Thursday, January 14, 2010

Random photos from years ago

I just rescued from storage a couple of bins of old photographs, and these are among the first ones I saw in the cache.This is me at night in the living room of our house in Northport, Ala., in my natural nocturnal state, sitting and reading.This is Sydney, caught in the act of photographing the master bathroom of our Northport house. We were so proud of the first house we bought together that Sydney documented every room, once it was furnished. We moved in on Memorial Day weekend 2001.I'll spare you most of the room-by-room photos, but this one is worth mentioning because it documents that wondrous thing, an attached two-car garage. By the time we put our heads together to make a list of all the features we wanted in a house, the must-haves and the nice-to-haves, Sydney and I were such veteran apartment dwellers that an attached two-car garage didn't even make the list. When the Northport house turned out to have one, we both said, "Oh, OK, very nice," and thought no more about it. Then came the first trip home in the rain with groceries. "This is incredible!" we told each other, dancing with joy. No more splashing on foot through parking lots and scrambling up outside stairs in all weathers, just to get indoors after parking! You better believe an attached two-car garage was at the top of our list when we moved in 2006 to the appropriately named Frostburg, Md. I might add that we're unusual in our neighborhood in that we actually use our garage as a garage, and not as a storage unit, a workshop or a TV room.This photo shows one of our finest Kentuck Festival acquisitions hanging in our Northport living room. Doug Odom created this life-sized alligator from the pieces of a demolished barn. The flapping tail is made of rusty tin and is wicked sharp; you have to hang the piece high enough so the unwary don't cut themselves on it. Alas, we have no room to display it in our Frostburg house, so it's still in storage, still wrapped in the amazing homemade cardboard sheathe that Sydney constructed for shipping in 2006. How long is it? Exactly the length of the interior of a Subaru Outback; that's how we (barely) got it home. As we walked through the Kentuck crowd with this thing, the crowds parted in silent respect. "Oh," one woman said, "you're the ones who bought it!" We're thinking of lending it to some gallery or other exhibit space here in Allegany County, which could use more alligators.
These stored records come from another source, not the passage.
Lemma length_dict_fromkeys {A} `{EqDecision A} (seen l : list A) :
  length (dict_fromkeys seen l) ≤ length l ∧
  (length (dict_fromkeys seen l) = length l ↔ NoDup l ∧ ∀ x, x ∈ l → x ∉ seen).
Proof.
  revert seen. induction l as [|y l IH]; intros seen; cbn.
  { split; [lia|]. split; [|done]. split; [constructor|]. set_solver. }
  case_decide as Hy; cbn.
  - destruct (IH seen) as [Hle _]. split; [lia|]. split; [lia|]. intros [_ Hs]. destruct (Hs y); set_solver.
  - destruct (IH (y :: seen)) as [Hle Heq]. split; [lia|]. rewrite list.NoDup_cons. split.
    + intros [= Hl]. apply Heq in Hl as [Hnd Hs]. set_solver.
    + intros [[Hyl Hnd] Hs]. f_equal. apply Heq. split; [done|]. set_solver.
Qed.

Lemma length_unique_values {A} `{EqDecision A} (l : list A) : length (unique_values l) = length l ↔ NoDup l.
Proof. unfold unique_values. rewrite (proj2 (length_dict_fromkeys [] l)). set_solver. Qed.

Lemma filter_nil_iff {A} (P : A → Prop) `{!∀ x, Decision (P x)} (l : list A) :
  base.filter P l = [] ↔ ∀ x, x ∈ l → ¬ P x.
Proof.
  split.
  - intros Hf x Hx HP. assert (x ∈ base.filter P l) as Hin by (by apply list_elem_of_filter).
    rewrite Hf in Hin. set_solver.
  - intros Hno. destruct (base.filter P l) as [|x f] eqn:Hf; [done|].
    assert (x ∈ base.filter P l) as Hin by (rewrite Hf; set_solver).
    apply list_elem_of_filter in Hin as [??]. naive_solver.
Qed.

Lemma text_violation request a :
  truthy_opt (a_text a) && negb (ask_allow_custom request) = false ↔
  (default "" (a_text a) ≠ "" → ask_allow_custom request = true).
Proof.
  unfold truthy_opt. destruct (a_text a) as [s|]; cbn; [|naive_solver].
  rewrite andb_false_iff, negb_false_iff, <- not_true_iff_false, truthy_ne.
  destruct (decide (s = "")); naive_solver.
Qed.

(** [_violation] decides the contract. *)
Lemma violation_None request a :
  violation request a = None ↔ answer_fits request (default [] (a_values a)) (default "" (a_text a)).
Proof.
  unfold violation, answer_fits. rewrite <- text_violation. set (vs := default [] (a_values a)).
  set (tv := truthy_opt (a_text a) && negb (ask_allow_custom request)).
  assert ((if tv then Some FreeForm else None) = None ↔ tv = false) as Htv by (destruct tv; naive_solver).
  destruct vs as [|v vs'] eqn:Evs.
  { rewrite Htv. split; [|naive_solver]. intros ->. split_and!; [set_solver|constructor|cbn; lia|done]. }
  rewrite <- Evs. clearbody vs. clear v vs' Evs.
  pose proof (filter_nil_iff (λ v, v ∉ ask_options request) vs) as Hf.
  destruct (base.filter _ vs) eqn:Ef.
  - assert (vs ⊆ ask_options request) as Hsub.
    { intros x Hx. destruct (decide (x ∈ ask_options request)); [done|]. destruct (proj1 Hf eq_refl x Hx). done. }
    destruct (Nat.eqb_spec (length (unique_values vs)) (length vs)) as [Hl|Hl]; cbn [negb].
    + apply length_unique_values in Hl.
      destruct (String.eqb_spec (ask_select request) "one"), (Nat.ltb_spec 1 (length vs)); cbn [andb];
        rewrite ?Htv; (split; [intros; split_and!; done || (intros; done || lia)|intros (_ & _ & Hone & ?); done || (exfalso; specialize (Hone ltac:(done)); lia)]).
    + rewrite length_unique_values in Hl. naive_solver.
  - split; [done|]. intros (Hsub & _). enough (s :: l = []) by done. apply Hf. intros x Hx Hn. by apply Hn, Hsub.
Qed.

(** ** Histories of the broker *)

Inductive broker_step (b : AnswerBroker) : AnswerBroker → Prop :=
  | step_open c q request : broker_step b (broker_open c q request b).1
  | step_submit c q a : broker_step b (broker_submit c q a b).1
  | step_close c q : broker_step b (broker_close c q b)
  | step_reset : broker_step b (broker_reset b).

(** One future for each question, in the heap, and no future left pending that
    no question can resolve any more. *)
Record broker_wf (b : AnswerBroker) : Prop := {
  wf_bound : ∀ k p, br_pending b !! k = Some p → p_future p < length (br_futures b);
  wf_one : ∀ k k' p p', br_pending b !! k = Some p → br_pending b !! k' = Some p' →
    p_future p = p_future p' → k = k';
  wf_live : ∀ i, br_futures b !! i = Some FuturePending → ∃ k p, br_pending b !! k = Some p ∧ p_future p = i;
}.

(** What a step does to the futures and entries a waiting turn depends on. *)
Record preserves (b b' : AnswerBroker) : Prop := {
  pr_length : length (br_futures b) ≤ length (br_futures b');
  pr_settled : ∀ i f, br_futures b !! i = Some f → future_done f = true → br_futures b' !! i = Some f;
  pr_entry : ∀ k p, br_pending b' !! k = Some p → p_future p < length (br_futures b) → br_pending b !! k = Some p;
  pr_result : ∀ i a, i < length (br_futures b) → br_futures b' !! i = Some (FutureResult a) →
    br_futures b !! i = Some (FutureResult a) ∨
    ∃ k p, br_pending b !! k = Some p ∧ p_future p = i ∧ answer_accepts (p_request p) a;
}.

#[export] Instance preserves_refl : Reflexive preserves.
Proof. intros b. split; naive_solver. Qed.

Lemma new_broker_wf : broker_wf new_broker.
Proof. split; cbn; intros *; rewrite ?lookup_empty; done. Qed.

Lemma open_preserves c q request b :
  broker_wf b → broker_wf (broker_open c q request b).1 ∧ preserves b (broker_open c q request b).1.
Proof.
  intros [Hb Ho Hl]. unfold broker_open. destruct (br_pending b !! (c, q)) as [p|] eqn:Hk; [done|]. cbn.
  split; split; cbn; rewrite ?length_app; cbn.
  - intros k p. destruct (decide (k = (c, q))) as [->|Hne].
    + rewrite lookup_insert_eq. intros [= <-]. cbn. lia.
    + rewrite lookup_insert_ne by done. intros Hp%Hb. lia.
  - intros k k' p p'. rewrite !lookup_insert_Some. intros [[<- <-]|[? Hp]] [[<- <-]|[? Hp']]; cbn; [done| | |eauto].
    + apply Hb in Hp'. lia.
    + apply Hb in Hp. lia.
  - intros i [Hi|[Hge [Hi _]%list_lookup_singleton_Some]]%lookup_app_Some.
    + destruct (Hl i Hi) as (k & p & Hp & <-). exists k, p. split; [|done].
      rewrite lookup_insert_ne; [done|]. congruence.
    + exists (c, q). eexists. rewrite lookup_insert_eq. split; [done|]. cbn. lia.
  - lia.
  - intros i f Hi _. by apply lookup_app_l_Some.
  - intros k p [[<- <-]|[_ ?]]%lookup_insert_Some; cbn; [lia|done].
  - intros i a _ [Hi|[_ Hi]]%lookup_app_Some; [by left|]. by apply list_lookup_singleton_Some in Hi as [_ ?].
Qed.

(** Settling the future of an open question. *)
Lemma settle_preserves k p f b pend :
  broker_wf b → br_pending b !! k = Some p → br_futures b !! p_future p = Some FuturePending →
  future_done f = true → pend = br_pending b ∨ pend = delete k (br_pending b) →
  (∀ a, f = FutureResult a → answer_accepts (p_request p) a) →
  let b' := {| br_pending := pend; br_futures := <[p_future p := f]> (br_futures b) |} in
  broker_wf b' ∧ preserves b b'.
Proof.
  intros [Hb Ho Hl] Hk Hf Hdone Hpend Hacc b'.
  assert (∀ k' p', pend !! k' = Some p' → br_pending b !! k' = Some p') as Hsub.
  { destruct Hpend as [-> | ->]; [done|]. intros k' p'. by rewrite lookup_delete_Some; intros [_ ?]. }
  assert (∀ i g, <[p_future p := f]> (br_futures b) !! i = Some g → (i = p_future p ∧ g = f) ∨ (i ≠ p_future p ∧ br_futures b !! i = Some g)) as Hcases.
  { intros i g. rewrite list_lookup_insert_Some. naive_solver. }
  split; split; cbn; rewrite ?length_insert.
  - eauto.
  - eauto.
  - intros i [[_ <-]|[Hne Hi]]%Hcases; [done|]. destruct (Hl i Hi) as (k' & p' & Hp' & Hi'). exists k', p'.
    split; [|done]. destruct Hpend as [-> | ->]; [done|]. rewrite lookup_delete_ne; [done|]. intros <-. congruence.
  - lia.
  - intros i g Hi Hg. rewrite list_lookup_insert_ne; [done|]. intros <-. rewrite Hf in Hi. by simplify_eq.
  - eauto.
  - intros i a _ [[-> <-]|[_ Hi]]%Hcases; [right; eauto 6|by left].
Qed.

Lemma pending_future (o : option future) : from_option future_done true o = false → o = Some FuturePending.
Proof. by destruct o as [[]|]. Qed.

Lemma submit_preserves c q a b :
  broker_wf b → broker_wf (broker_submit c q a b).1 ∧ preserves b (broker_submit c q a b).1.
Proof.
  intros Hwf. unfold broker_submit. destruct (br_pending b !! (c, q)) as [p|] eqn:Hk; [|done].
  destruct (from_option _ _ _) eqn:Hd; [done|]. apply pending_future in Hd.
  destruct (if default false (a_skipped a) then None else violation (p_request p) a) eqn:Hv; [done|].
  apply (settle_preserves (c, q) p); auto. intros a' [= <-]. unfold answer_accepts.
  destruct (a_skipped a) as [[]|]; cbn in *; [by left| |]; right; by apply violation_None.
Qed.

Lemma close_preserves c q b : broker_wf b → broker_wf (broker_close c q b) ∧ preserves b (broker_close c q b).
Proof.
  intros Hwf. unfold broker_close. destruct (br_pending b !! (c, q)) as [p|] eqn:Hk; [|done]. cbn.
  destruct (from_option _ _ _) eqn:Hd.
  - destruct Hwf as [Hb Ho Hl]. split; split; cbn; intros *; rewrite ?lookup_delete_Some; try naive_solver.
    intros Hi. destruct (Hl i Hi) as (k & p' & Hp' & <-). exists k, p'. rewrite lookup_delete_Some.
    split_and!; try done. intros <-. rewrite Hk in Hp'. simplify_eq. by rewrite Hi in Hd.
  - apply pending_future in Hd. by apply (settle_preserves (c, q) p); auto.
Qed.

#[export] Instance preserves_trans : Transitive preserves.
Proof.
  intros b1 b2 b3 [L1 S1 E1 R1] [L2 S2 E2 R2]. split; [lia|auto| |].
  - intros k p Hp Hlt. apply E1; [|done]. apply E2; [done|lia].
  - intros i a Hi Ha. destruct (R2 i a ltac:(lia) Ha) as [Ha'|(k & p & Hp & <- & Hacc)]; [by apply R1|].
    right. exists k, p. auto.
Qed.

Lemma reset_preserves b : broker_wf b → broker_wf (broker_reset b) ∧ preserves b (broker_reset b).
Proof.
  unfold broker_reset. generalize (map_to_list (br_pending b)).*1 as keys. intros keys.
  revert b. induction keys as [|[c q] keys IH]; intros b Hwf; cbn; [done|].
  destruct (close_preserves c q b Hwf) as [Hwf' Hp]. destruct (IH _ Hwf') as [? Hp']. split; [done|]. by etrans.
Qed.

Lemma step_preserves b b' : broker_wf b → broker_step b b' → broker_wf b' ∧ preserves b b'.
Proof.
  intros Hwf [].
  - by apply open_preserves.
  - by apply submit_preserves.
  - by apply close_preserves.
  - by apply reset_preserves.
Qed.

Lemma history_preserves b b' : broker_wf b → rtc broker_step b b' → broker_wf b' ∧ preserves b b'.
Proof.
  intros Hwf Hsteps. induction Hsteps as [b|b b1 b2 Hstep _ IH]; [done|].
  destruct (step_preserves b b1 Hwf Hstep) as [Hwf1 Hp]. destruct (IH Hwf1) as [? Hp']. split; [done|]. by etrans.
Qed.

(** ** Theorems *)

(** In every history of the broker a question has one future of its own, no
    future is left pending without a question that can still resolve it, and a
    future that was answered or cancelled stays as it is: the first answer is
    the one the turn gets. *)
Theorem question_answered_once b b' :
  rtc broker_step new_broker b → rtc broker_step b b' →
  broker_wf b' ∧
  ∀ i f, br_futures b !! i = Some f → future_done f = true → br_futures b' !! i = Some f.
Proof.
  intros Hb Hb'. destruct (history_preserves _ _ new_broker_wf Hb) as [Hwf _].
  destruct (history_preserves _ _ Hwf Hb') as [Hwf' Hp]. split; [done|]. apply (pr_settled _ _ Hp).
Qed.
Wednesday, January 06, 2010

I make a year's-best list -- twice!

Both my 2009 stories -- my PS Publishing novelette The Night Cache and my Dragon Book novelette "The Dragaman's Bride" -- are on the 2009 Recommended Reading List at the group blog Not If You Were the Last Short Story on Earth. Also making the list are stories by Peter S. Beagle, Ted Chiang, Karen Joy Fowler, Nancy Kress, Margo Lanagan, Kelly Link ... too many to name, but great company, certainly.

Rich Horton, meanwhile, reports that "The Dragaman's Bride" is one of "the three stories that I most wished to include and couldn't fit" into The Year's Best Science Fiction and Fantasy 2010.

Thanks, all!

An early review of The Night Cache

Jonathan Strahan writes:
I love it. ... Duncan has taken a ghost story about geocaching and codebreaking and made it his own just by telling it in his own unique voice. ... Suffice to say that it's perfect for a cold Winter's night. It's certainly a story that will stay with me for a good long while.
Read the whole review here, at the fine group blog Not If You Were the Last Short Story on Earth. Thanks, Jonathan!

The Night Cache is on sale

My new supernatural novelette, The Night Cache, is now available for online order at the PS Publishing site, in both signed and unsigned hardcover editions. Here's a taste of Ben Baldwin's fine cover art. A larger version is here, at Baldwin's site.I'm delighted to appear in a catalog alongside Ray Bradbury, Basil Copper, Joe Hill, Stephen King, Zoran Zivkovic, my friends Scott Edelman and Paul Di Filippo, etc.